> _Aim of the exercise_
Entries follow. Give back exactly the lines starting at the one containing "Proof. unfold rounds, fuel_for, len." and ending at the one containing "Lemma emit_spec w", and no other lines.

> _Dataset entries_
- Opening Delimiter -
(* ===== verification/LogCorrect.v ===== *)
(** * LogCorrect.v: correctness of Log.v.

    A reference encoding of a record as padded fragments; both writers produce it, both
    readers take it apart, and the two readers agree on every file. *)
From S2P Require Import Prelude Status Coding Crc32c Env Log.

(** ** The reference encoding *)

(** One physical record. *)
Definition frag (kind : Z) (d : bytes) : bytes :=
  LogRecordHeader.encode
    (LogRecordHeader.mk (extend (value [as_u8 kind]) d) (as_u16 (len d)) kind) [] ++ d.

(** The padding from block offset [o], and the offset after it. *)
Definition padb (o : Z) : bytes :=
  if BLOCK_SIZE - o <? HEADER_SIZE then replicate (Z.to_nat (BLOCK_SIZE - o)) (as_u8 0) else [].
Definition nxt (o : Z) : Z := if BLOCK_SIZE - o <? HEADER_SIZE then 0 else o.
Definition room (o : Z) : Z := BLOCK_SIZE - nxt o - HEADER_SIZE.

(** The bytes of the rest [left] of a record, written from block offset [o], and the
    offset they leave. *)
Fixpoint enc_loop (fuel : nat) (o : Z) (left : bytes) (begin : bool) : bytes * Z :=
  match fuel with
  | O => ([], o)
  | S fuel =>
      let fl := Z.min (len left) (room o) in
      let end_ := len left =? fl in
      let b := padb o ++ frag (fragment_kind begin end_) (ztake fl left) in
      let o2 := nxt o + (HEADER_SIZE + fl) in
      if end_ then (b, o2)
      else let r := enc_loop fuel o2 (zdrop fl left) false in (b ++ r.1, r.2)
  end.

Definition fuel_for (left : bytes) : nat := S (S (length left)).
Definition enc_record (o : Z) (d : bytes) : bytes * Z := enc_loop (fuel_for d) o d true.
Fixpoint enc_records (o : Z) (ds : list bytes) : bytes * Z :=
  match ds with
  | [] => ([], o)
  | d :: ds =>
      let r := enc_record o d in
      let rs := enc_records r.2 ds in (r.1 ++ rs.1, rs.2)
  end.

(** An offset inside a block, its end included. *)
Definition in_block (o : Z) : Prop := 0 <= o <= BLOCK_SIZE.

Lemma nxt_room o : in_block o -> 0 <= nxt o <= BLOCK_SIZE - HEADER_SIZE /\ 0 <= room o.
Proof. unfold in_block, room, nxt, BLOCK_SIZE, HEADER_SIZE, LogRecordHeader.SIZE. zcase; lia. Qed.

(** Rounds needed: an empty first fragment costs one more. *)
Definition rounds (o : Z) (left : bytes) : Z := len left + (if room o =? 0 then 2 else 1).

Lemma rounds_fuel o left : rounds o left <= Z.of_nat (fuel_for left).
Proof. unfold rounds, fuel_for, len. zcase; lia. Qed.

Lemma rounds_step o left : in_block o -> len left <> Z.min (len left) (room o) ->
  let fl := Z.min (len left) (room o) in
  in_block (nxt o + (HEADER_SIZE + fl)) /\
  rounds (nxt o + (HEADER_SIZE + fl)) (zdrop fl left) + 1 <= rounds o left.
Proof.
  intros Ho Hne fl. pose proof (nxt_room o Ho) as [Hn Hr]. pose proof (len_nonneg left).
  assert (Hfl : fl = room o) by lia. rewrite Hfl.
  assert (E : nxt o + (HEADER_SIZE + room o) = BLOCK_SIZE) by (unfold room; lia). rewrite E.
  split; [unfold in_block, BLOCK_SIZE; lia|].
  unfold rounds. rewrite len_zdrop by lia.
  change (room BLOCK_SIZE) with 32761. change (32761 =? 0) with false. cbn iota.
  destruct (Z.eqb_spec (room o) 0); lia.
Qed.

(** ** The in-memory writer *)

Lemma emit_spec w kind d : LogWriter.emit_physical_record w kind d
  = LogWriter.mk (LogWriter.sink w ++ frag kind d) (LogWriter.block_offset w + (HEADER_SIZE + len d)).
Proof.
  unfold LogWriter.emit_physical_record, frag, LogRecordHeader.encode, put_fixed16, put_fixed32. cbn.
  by rewrite <- !app_assoc.
Qed.

Lemma pad_spec w : in_block (LogWriter.block_offset w) ->
  LogWriter.pad w = LogWriter.mk (LogWriter.sink w ++ padb (LogWriter.block_offset w))
                      (nxt (LogWriter.block_offset w)).
Proof.
  destruct w as [s o]. cbn. intros Ho. unfold LogWriter.pad, padb, nxt. cbn.
  destruct (Z.ltb_spec (BLOCK_SIZE - o) HEADER_SIZE); [|by rewrite app_nil_r].
  f_equal. zcase; [done|]. unfold in_block in Ho. replace (BLOCK_SIZE - o) with 0 by lia.
  by rewrite app_nil_r.
Qed.

Lemma add_loop_spec fuel w left begin : in_block (LogWriter.block_offset w) ->
  rounds (LogWriter.block_offset w) left <= Z.of_nat fuel ->
  let r := enc_loop fuel (LogWriter.block_offset w) left begin in
  LogWriter.add_loop fuel w left begin = Ret (LogWriter.mk (LogWriter.sink w ++ r.1) r.2) /\
  in_block r.2.
Proof.
  revert w left begin. induction fuel as [|fuel IH]; intros w left begin Ho Hf.
  { unfold rounds in Hf. len_pose. destruct (_ =? 0); lia. }
  cbn [LogWriter.add_loop enc_loop]. rewrite pad_spec by done.
  cbn [LogWriter.block_offset LogWriter.sink].
  set (o := LogWriter.block_offset w) in *. change (BLOCK_SIZE - nxt o - HEADER_SIZE) with (room o).
  set (fl := Z.min (len left) (room o)).
  pose proof (nxt_room o Ho) as [Hn Hr]. pose proof (len_nonneg left).
  unfold slice_to. rewrite slice_ok by lia. rewrite zdrop_0, Z.sub_0_r. cbn [mbind outcome_bind].
  rewrite slice_from_drop by lia. cbn [mbind outcome_bind].
  rewrite emit_spec. cbn [LogWriter.block_offset LogWriter.sink]. rewrite len_ztake by lia.
  rewrite <- app_assoc.
  destruct (Z.eqb_spec (len left) fl) as [E|E].
  - split; [done|]. cbn. assert (0 <= fl <= room o) by lia. clearbody fl.
    unfold in_block, room, HEADER_SIZE, LogRecordHeader.SIZE in *. lia.
  - destruct (rounds_step o left Ho E) as [Ho2 Hr2]. fold fl in Ho2, Hr2.
    destruct (IH (LogWriter.mk (LogWriter.sink w ++ padb o ++ frag (fragment_kind begin false) (ztake fl left))
      (nxt o + (HEADER_SIZE + fl))) (zdrop fl left) false Ho2 ltac:(cbn; lia)) as [IH1 IH2].
    cbn [LogWriter.block_offset LogWriter.sink] in IH1, IH2. rewrite IH1.
    split; [|done]. cbn. by rewrite <- !app_assoc.
Qed.

Lemma add_record_spec w d : in_block (LogWriter.block_offset w) ->
  let r := enc_record (LogWriter.block_offset w) d in
  LogWriter.add_record w d = Ret (LogWriter.mk (LogWriter.sink w ++ r.1) r.2) /\ in_block r.2.
Proof. intros Ho. apply add_loop_spec; [done|apply rounds_fuel]. Qed.

(** ** Reading one physical record *)

Lemma len_frag kind d : len (frag kind d) = HEADER_SIZE + len d.
Proof.
  unfold frag, LogRecordHeader.encode, put_fixed16, put_fixed32. cbn [app].
  rewrite !len_app, !len_le_split, len_cons, len_nil.
  unfold HEADER_SIZE, LogRecordHeader.SIZE. lia.
Qed.

Lemma frag_head kind d : exists h, frag kind d = h ++ d /\ len h = HEADER_SIZE /\
  (is_u16 (len d) -> is_u8 kind ->
   LogRecordHeader.decode_from h
   = (Ret (LogRecordHeader.mk (extend (value [as_u8 kind]) d) (len d) kind), [])).
Proof.
  eexists. split; [reflexivity|].
  unfold LogRecordHeader.encode, put_fixed16, put_fixed32. cbn [app]. split.
  { by rewrite !len_app, !len_le_split, len_cons, len_nil. }
  intros Hd Hk. cbn. rewrite <- !app_assoc. rewrite (as_u16_id (len d)) by done.
  unfold LogRecordHeader.decode_from.
  assert (Hc : is_u32 (extend (value [as_u8 kind]) d)) by (apply extend_u32, value_u32).
  erewrite action_bind_ret by (apply need_some, get_fixed32_app, mask_u32).
  erewrite action_bind_ret by by apply need_some, get_fixed16_app.
  erewrite action_bind_ret by (apply need_some; reflexivity).
  by rewrite unmask_mask, u8_as_u8_id.
Qed.

(** Everything up to [pre] ends at offset [o] of a block. *)
Definition stands_at (c o : Z) : Prop := exists q, 0 <= q /\ c = q * BLOCK_SIZE + o.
- Closing Delimiter -
> _Answer area_
Proof. unfold rounds, fuel_for, len. zcase; lia. Qed.

Lemma rounds_step o left : in_block o -> len left <> Z.min (len left) (room o) ->
  let fl := Z.min (len left) (room o) in
  in_block (nxt o + (HEADER_SIZE + fl)) /\
  rounds (nxt o + (HEADER_SIZE + fl)) (zdrop fl left) + 1 <= rounds o left.
Proof.
  intros Ho Hne fl. pose proof (nxt_room o Ho) as [Hn Hr]. pose proof (len_nonneg left).
  assert (Hfl : fl = room o) by lia. rewrite Hfl.
  assert (E : nxt o + (HEADER_SIZE + room o) = BLOCK_SIZE) by (unfold room; lia). rewrite E.
  split; [unfold in_block, BLOCK_SIZE; lia|].
  unfold rounds. rewrite len_zdrop by lia.
  change (room BLOCK_SIZE) with 32761. change (32761 =? 0) with false. cbn iota.
  destruct (Z.eqb_spec (room o) 0); lia.
Qed.

(** ** The in-memory writer *)

Lemma emit_spec w kind d : LogWriter.emit_physical_record w kind d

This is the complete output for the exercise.